-- Your objective --
In the records below, find each line holding the word "WNode" and copy it.

-- Stored items --
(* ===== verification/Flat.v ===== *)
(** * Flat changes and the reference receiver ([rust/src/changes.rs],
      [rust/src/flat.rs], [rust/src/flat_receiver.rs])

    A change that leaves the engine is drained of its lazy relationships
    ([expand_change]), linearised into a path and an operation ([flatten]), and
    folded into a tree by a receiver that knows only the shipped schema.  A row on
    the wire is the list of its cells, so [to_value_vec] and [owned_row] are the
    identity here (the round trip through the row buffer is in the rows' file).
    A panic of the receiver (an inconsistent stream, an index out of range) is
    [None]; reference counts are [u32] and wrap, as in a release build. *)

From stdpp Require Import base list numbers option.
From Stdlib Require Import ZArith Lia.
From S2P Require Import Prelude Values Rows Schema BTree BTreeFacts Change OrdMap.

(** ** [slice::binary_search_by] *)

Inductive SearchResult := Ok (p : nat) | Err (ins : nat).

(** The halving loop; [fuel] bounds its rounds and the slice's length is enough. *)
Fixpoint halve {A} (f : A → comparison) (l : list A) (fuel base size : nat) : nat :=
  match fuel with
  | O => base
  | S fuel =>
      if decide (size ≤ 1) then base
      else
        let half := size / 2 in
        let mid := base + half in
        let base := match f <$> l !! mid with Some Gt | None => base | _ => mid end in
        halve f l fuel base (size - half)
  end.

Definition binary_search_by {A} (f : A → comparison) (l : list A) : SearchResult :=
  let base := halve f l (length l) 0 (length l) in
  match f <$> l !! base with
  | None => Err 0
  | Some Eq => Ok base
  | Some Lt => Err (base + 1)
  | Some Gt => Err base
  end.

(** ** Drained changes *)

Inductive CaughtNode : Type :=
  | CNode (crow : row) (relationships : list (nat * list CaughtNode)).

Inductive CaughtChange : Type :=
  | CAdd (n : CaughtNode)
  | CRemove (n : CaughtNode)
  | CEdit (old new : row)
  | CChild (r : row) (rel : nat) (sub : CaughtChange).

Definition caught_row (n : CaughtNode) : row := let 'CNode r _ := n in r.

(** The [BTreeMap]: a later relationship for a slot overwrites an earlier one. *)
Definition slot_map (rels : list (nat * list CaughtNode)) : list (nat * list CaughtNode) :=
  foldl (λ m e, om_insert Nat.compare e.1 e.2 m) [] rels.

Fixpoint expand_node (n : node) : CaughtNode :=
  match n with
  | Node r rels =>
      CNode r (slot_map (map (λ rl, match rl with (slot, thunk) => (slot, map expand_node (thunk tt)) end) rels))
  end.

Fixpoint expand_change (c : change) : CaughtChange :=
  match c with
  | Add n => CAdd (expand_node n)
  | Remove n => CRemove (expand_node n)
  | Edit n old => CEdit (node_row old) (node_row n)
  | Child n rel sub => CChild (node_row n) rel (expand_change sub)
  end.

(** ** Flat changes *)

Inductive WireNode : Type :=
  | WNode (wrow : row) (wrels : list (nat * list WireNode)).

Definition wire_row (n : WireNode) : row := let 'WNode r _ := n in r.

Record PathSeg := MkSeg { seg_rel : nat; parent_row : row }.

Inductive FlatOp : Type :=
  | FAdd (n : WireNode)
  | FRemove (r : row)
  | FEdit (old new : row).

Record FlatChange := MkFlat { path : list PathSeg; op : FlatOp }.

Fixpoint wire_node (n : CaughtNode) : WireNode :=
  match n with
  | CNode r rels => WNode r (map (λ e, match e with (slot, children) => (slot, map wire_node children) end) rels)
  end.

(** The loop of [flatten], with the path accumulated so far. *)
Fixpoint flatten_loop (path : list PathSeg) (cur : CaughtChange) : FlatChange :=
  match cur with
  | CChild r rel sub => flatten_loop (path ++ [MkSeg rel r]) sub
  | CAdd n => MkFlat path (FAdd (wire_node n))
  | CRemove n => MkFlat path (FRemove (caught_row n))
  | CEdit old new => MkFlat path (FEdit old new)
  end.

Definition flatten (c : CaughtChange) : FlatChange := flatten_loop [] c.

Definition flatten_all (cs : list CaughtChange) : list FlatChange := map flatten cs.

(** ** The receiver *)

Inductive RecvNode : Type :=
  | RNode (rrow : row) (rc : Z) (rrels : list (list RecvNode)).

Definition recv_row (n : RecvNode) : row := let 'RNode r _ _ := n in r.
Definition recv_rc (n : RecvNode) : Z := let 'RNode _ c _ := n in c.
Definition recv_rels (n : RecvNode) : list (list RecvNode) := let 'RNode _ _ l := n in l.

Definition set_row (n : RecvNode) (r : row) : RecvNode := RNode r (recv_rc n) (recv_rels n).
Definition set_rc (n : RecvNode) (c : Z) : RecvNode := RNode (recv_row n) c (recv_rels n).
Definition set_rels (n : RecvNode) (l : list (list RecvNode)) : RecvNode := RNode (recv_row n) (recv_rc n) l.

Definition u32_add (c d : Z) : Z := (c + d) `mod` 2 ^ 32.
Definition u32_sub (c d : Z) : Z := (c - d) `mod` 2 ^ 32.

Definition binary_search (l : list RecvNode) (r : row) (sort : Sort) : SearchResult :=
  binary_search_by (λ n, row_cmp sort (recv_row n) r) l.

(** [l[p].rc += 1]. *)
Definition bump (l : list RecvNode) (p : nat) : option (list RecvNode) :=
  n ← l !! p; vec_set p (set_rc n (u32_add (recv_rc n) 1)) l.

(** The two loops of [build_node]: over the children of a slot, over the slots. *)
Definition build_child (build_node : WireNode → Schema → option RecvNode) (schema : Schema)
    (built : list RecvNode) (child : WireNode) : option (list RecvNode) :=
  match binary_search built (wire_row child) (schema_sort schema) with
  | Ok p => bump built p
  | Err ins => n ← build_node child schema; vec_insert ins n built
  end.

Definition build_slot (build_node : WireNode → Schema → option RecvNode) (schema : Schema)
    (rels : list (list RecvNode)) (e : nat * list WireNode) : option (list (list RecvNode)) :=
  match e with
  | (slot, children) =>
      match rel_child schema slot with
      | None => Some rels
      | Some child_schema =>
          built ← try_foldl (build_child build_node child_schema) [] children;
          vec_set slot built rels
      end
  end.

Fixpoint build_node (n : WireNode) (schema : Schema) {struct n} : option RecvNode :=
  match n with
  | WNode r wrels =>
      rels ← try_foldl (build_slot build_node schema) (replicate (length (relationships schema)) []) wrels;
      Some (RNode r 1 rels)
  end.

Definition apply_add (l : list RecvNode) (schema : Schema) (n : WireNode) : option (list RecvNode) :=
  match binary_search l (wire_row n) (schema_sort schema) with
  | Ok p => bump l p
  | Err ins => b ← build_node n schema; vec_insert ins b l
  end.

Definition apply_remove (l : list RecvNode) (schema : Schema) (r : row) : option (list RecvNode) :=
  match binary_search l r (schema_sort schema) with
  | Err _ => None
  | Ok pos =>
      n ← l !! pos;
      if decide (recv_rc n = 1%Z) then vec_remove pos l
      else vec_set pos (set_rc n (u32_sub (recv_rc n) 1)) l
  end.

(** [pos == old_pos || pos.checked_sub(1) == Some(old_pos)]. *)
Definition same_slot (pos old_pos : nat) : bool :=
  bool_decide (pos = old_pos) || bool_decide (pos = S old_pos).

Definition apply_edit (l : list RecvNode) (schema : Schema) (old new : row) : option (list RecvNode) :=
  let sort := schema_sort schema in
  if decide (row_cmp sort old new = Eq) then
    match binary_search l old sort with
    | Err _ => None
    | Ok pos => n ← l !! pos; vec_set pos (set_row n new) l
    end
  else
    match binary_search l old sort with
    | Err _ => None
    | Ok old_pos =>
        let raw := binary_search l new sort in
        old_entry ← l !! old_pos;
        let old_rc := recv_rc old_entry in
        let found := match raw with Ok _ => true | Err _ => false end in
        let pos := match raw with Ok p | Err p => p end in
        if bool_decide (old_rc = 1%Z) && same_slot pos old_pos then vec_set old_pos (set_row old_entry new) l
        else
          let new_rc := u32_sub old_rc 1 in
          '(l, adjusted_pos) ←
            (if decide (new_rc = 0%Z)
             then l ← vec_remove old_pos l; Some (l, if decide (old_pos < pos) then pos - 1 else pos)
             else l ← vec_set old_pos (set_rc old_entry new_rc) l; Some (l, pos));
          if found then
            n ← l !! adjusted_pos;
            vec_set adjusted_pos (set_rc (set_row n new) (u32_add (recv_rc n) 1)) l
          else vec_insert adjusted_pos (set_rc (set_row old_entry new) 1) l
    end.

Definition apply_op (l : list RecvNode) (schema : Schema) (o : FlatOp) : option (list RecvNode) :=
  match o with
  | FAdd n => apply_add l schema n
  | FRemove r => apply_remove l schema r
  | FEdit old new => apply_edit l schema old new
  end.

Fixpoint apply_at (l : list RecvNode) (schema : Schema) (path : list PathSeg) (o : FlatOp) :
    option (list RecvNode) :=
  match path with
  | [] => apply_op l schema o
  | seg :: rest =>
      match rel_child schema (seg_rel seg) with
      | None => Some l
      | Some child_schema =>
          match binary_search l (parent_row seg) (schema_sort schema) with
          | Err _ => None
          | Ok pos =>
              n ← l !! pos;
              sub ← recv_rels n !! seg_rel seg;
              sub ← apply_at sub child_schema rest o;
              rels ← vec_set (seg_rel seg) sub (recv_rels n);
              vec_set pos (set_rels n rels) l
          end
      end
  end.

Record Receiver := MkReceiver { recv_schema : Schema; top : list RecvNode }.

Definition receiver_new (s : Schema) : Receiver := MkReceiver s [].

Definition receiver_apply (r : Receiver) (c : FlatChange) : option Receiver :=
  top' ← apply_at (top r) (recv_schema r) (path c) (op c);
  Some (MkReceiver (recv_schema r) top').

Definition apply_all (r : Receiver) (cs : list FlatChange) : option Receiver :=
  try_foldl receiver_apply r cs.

-- Answer to the exercise --
  | WNode (wrow : row) (wrels : list (nat * list WireNode)).
Definition wire_row (n : WireNode) : row := let 'WNode r _ := n in r.
  | CNode r rels => WNode r (map (λ e, match e with (slot, children) => (slot, map wire_node children) end) rels)
  | WNode r wrels =>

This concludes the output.